* _Exercise directions_
Search the material below for the string "ModifiedFile" and copy each line where it appears.

* _Input data_

====

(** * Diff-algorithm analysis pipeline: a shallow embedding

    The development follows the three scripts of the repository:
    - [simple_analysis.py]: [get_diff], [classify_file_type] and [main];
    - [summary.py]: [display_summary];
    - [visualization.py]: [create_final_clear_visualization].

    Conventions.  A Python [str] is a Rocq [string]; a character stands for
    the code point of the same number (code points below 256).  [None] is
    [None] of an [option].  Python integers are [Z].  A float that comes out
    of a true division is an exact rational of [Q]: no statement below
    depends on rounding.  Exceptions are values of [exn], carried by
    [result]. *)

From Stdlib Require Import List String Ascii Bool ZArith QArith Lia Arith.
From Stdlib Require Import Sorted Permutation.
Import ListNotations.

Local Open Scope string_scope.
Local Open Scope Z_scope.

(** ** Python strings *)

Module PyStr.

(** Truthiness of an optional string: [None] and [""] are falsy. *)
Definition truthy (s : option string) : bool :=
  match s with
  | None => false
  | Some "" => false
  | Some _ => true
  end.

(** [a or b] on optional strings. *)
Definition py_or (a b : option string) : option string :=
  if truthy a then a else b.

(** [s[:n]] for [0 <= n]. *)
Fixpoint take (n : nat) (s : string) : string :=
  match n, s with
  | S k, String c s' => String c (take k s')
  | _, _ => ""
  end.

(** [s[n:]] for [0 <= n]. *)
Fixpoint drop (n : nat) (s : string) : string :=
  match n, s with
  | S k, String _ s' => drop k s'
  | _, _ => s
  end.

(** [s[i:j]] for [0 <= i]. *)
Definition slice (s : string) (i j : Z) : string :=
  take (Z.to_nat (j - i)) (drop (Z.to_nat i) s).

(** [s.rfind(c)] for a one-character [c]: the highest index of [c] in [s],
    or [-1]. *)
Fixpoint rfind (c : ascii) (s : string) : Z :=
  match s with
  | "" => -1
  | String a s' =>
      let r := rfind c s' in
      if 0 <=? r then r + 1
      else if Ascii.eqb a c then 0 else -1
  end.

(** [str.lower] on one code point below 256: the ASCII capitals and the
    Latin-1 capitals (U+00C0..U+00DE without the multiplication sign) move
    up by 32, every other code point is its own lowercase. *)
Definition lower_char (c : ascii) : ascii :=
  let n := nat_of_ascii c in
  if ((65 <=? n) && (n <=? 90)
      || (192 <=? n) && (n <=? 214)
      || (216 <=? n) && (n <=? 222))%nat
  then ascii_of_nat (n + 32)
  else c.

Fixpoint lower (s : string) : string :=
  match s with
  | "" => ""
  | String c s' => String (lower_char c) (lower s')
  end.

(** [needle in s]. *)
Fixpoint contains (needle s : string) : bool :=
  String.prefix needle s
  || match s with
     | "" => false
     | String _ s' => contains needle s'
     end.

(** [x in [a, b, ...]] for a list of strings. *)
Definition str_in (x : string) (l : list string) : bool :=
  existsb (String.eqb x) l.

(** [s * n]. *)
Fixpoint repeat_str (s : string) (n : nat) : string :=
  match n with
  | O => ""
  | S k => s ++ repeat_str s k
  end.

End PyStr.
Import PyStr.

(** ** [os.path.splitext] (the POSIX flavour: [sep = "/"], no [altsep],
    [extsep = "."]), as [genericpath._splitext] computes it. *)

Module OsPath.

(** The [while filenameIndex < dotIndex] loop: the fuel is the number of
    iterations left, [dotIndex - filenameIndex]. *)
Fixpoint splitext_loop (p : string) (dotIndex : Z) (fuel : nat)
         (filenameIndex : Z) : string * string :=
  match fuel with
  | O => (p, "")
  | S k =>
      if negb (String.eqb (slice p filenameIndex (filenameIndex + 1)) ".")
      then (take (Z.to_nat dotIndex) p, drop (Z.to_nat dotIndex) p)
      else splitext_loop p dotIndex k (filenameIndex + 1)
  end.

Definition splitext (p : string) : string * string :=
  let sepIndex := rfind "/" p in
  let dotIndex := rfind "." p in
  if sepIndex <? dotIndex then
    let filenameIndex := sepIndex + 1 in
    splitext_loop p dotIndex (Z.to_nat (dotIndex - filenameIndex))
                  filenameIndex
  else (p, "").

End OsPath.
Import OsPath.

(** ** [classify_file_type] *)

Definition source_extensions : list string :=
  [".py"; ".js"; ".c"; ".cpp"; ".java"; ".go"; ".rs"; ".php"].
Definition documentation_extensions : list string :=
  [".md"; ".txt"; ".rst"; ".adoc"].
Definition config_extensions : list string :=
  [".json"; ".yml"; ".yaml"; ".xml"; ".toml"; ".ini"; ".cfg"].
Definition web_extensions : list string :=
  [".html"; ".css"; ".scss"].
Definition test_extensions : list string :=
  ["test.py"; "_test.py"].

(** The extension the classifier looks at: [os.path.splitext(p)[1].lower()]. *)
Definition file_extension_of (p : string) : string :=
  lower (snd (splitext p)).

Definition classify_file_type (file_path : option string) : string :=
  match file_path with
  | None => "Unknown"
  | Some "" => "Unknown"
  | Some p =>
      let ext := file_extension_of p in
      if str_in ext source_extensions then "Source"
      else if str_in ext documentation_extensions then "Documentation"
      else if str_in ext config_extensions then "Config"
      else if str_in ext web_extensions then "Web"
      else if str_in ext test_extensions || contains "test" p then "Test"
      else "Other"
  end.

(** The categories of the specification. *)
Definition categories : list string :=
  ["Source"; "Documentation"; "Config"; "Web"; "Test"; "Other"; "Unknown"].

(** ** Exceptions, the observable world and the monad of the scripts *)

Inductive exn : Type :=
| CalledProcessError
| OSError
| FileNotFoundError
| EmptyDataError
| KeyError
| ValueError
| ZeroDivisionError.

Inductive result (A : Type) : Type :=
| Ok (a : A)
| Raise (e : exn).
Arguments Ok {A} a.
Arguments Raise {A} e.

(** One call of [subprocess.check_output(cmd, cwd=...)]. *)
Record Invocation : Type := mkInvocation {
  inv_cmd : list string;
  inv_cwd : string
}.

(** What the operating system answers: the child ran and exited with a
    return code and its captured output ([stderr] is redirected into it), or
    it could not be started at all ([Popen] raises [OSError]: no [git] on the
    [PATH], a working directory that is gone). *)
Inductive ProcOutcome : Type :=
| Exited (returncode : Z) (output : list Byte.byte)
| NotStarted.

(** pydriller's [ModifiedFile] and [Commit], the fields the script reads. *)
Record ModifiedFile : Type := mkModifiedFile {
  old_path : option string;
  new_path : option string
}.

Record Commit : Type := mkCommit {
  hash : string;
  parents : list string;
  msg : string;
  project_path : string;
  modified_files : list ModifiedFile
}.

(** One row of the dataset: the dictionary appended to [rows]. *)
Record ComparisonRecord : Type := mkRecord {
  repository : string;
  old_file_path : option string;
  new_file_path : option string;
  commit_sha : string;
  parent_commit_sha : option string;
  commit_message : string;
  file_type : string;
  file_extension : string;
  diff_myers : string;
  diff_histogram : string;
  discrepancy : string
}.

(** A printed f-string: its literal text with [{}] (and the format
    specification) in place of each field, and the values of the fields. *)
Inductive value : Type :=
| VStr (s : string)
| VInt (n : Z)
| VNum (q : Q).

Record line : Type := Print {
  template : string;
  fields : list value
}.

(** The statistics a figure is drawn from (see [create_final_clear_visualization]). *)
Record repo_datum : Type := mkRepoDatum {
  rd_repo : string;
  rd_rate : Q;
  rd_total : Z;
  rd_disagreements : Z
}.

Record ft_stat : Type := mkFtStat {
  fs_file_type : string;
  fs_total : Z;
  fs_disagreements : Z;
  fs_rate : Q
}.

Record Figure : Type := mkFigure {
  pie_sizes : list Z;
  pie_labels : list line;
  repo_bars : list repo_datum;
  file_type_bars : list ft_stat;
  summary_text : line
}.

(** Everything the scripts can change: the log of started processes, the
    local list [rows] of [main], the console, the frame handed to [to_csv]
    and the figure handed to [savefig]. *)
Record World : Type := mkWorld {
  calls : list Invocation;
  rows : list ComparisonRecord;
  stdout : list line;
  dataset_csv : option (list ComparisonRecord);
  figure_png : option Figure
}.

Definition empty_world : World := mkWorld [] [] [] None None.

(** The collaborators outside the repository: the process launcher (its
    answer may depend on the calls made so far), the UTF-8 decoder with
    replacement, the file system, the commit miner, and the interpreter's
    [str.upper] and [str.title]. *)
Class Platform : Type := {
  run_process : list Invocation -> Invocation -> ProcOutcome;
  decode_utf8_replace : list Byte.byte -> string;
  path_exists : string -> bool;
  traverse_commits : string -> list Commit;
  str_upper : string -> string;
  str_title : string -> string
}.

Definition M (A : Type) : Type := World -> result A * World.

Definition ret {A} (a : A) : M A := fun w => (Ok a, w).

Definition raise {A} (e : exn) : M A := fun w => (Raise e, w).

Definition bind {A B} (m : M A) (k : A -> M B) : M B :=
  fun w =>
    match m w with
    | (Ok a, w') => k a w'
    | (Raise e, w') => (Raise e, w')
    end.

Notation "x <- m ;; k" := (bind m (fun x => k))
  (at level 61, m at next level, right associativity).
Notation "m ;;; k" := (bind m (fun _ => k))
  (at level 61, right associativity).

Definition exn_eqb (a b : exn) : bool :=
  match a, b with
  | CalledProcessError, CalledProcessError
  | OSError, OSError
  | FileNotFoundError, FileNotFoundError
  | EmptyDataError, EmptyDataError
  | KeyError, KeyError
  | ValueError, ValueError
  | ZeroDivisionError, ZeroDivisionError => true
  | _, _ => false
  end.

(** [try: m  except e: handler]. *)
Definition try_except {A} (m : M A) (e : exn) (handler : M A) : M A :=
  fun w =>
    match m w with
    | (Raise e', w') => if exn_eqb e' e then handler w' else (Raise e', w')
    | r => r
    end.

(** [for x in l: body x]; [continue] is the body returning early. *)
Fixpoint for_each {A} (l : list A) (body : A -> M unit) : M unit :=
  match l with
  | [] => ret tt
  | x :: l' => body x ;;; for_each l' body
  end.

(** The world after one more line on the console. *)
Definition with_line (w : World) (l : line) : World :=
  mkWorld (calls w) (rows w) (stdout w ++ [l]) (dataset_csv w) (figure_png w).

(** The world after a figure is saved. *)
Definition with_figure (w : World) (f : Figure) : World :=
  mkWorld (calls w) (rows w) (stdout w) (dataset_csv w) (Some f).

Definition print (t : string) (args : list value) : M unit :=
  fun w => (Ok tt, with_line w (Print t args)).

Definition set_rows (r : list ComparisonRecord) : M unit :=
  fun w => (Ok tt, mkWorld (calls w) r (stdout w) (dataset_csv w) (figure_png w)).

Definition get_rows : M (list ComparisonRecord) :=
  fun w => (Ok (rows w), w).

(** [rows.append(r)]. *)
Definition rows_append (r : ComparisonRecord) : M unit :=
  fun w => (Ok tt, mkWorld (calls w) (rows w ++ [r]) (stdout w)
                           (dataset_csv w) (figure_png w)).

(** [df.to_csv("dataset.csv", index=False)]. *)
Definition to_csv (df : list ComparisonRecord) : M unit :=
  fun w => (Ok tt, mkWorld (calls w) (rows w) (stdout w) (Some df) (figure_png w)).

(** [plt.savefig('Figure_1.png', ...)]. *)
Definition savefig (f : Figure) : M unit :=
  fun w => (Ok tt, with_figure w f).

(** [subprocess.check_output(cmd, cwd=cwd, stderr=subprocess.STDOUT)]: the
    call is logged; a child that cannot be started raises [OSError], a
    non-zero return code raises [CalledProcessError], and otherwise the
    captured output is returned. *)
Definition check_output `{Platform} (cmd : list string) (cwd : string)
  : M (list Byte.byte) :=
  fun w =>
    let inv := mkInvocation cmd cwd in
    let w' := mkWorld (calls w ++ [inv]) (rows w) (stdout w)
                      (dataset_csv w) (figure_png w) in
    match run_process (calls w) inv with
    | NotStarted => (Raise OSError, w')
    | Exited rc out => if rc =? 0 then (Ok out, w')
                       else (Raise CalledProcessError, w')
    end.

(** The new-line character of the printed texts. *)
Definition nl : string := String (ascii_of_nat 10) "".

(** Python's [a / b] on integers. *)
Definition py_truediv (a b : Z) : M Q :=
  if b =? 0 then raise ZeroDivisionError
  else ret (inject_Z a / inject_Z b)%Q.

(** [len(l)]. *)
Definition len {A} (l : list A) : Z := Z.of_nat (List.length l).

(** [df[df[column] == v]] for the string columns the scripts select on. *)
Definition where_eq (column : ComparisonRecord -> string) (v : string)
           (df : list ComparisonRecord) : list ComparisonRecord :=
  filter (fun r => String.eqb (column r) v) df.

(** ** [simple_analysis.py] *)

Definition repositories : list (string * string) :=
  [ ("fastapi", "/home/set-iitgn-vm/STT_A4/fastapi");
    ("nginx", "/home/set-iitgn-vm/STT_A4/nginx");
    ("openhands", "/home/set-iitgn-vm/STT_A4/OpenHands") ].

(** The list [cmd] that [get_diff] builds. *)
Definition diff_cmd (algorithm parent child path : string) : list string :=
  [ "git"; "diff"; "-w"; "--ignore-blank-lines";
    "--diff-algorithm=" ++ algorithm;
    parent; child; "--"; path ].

====

* _Written answer_
(** pydriller's [ModifiedFile] and [Commit], the fields the script reads. *)
Record ModifiedFile : Type := mkModifiedFile {
  modified_files : list ModifiedFile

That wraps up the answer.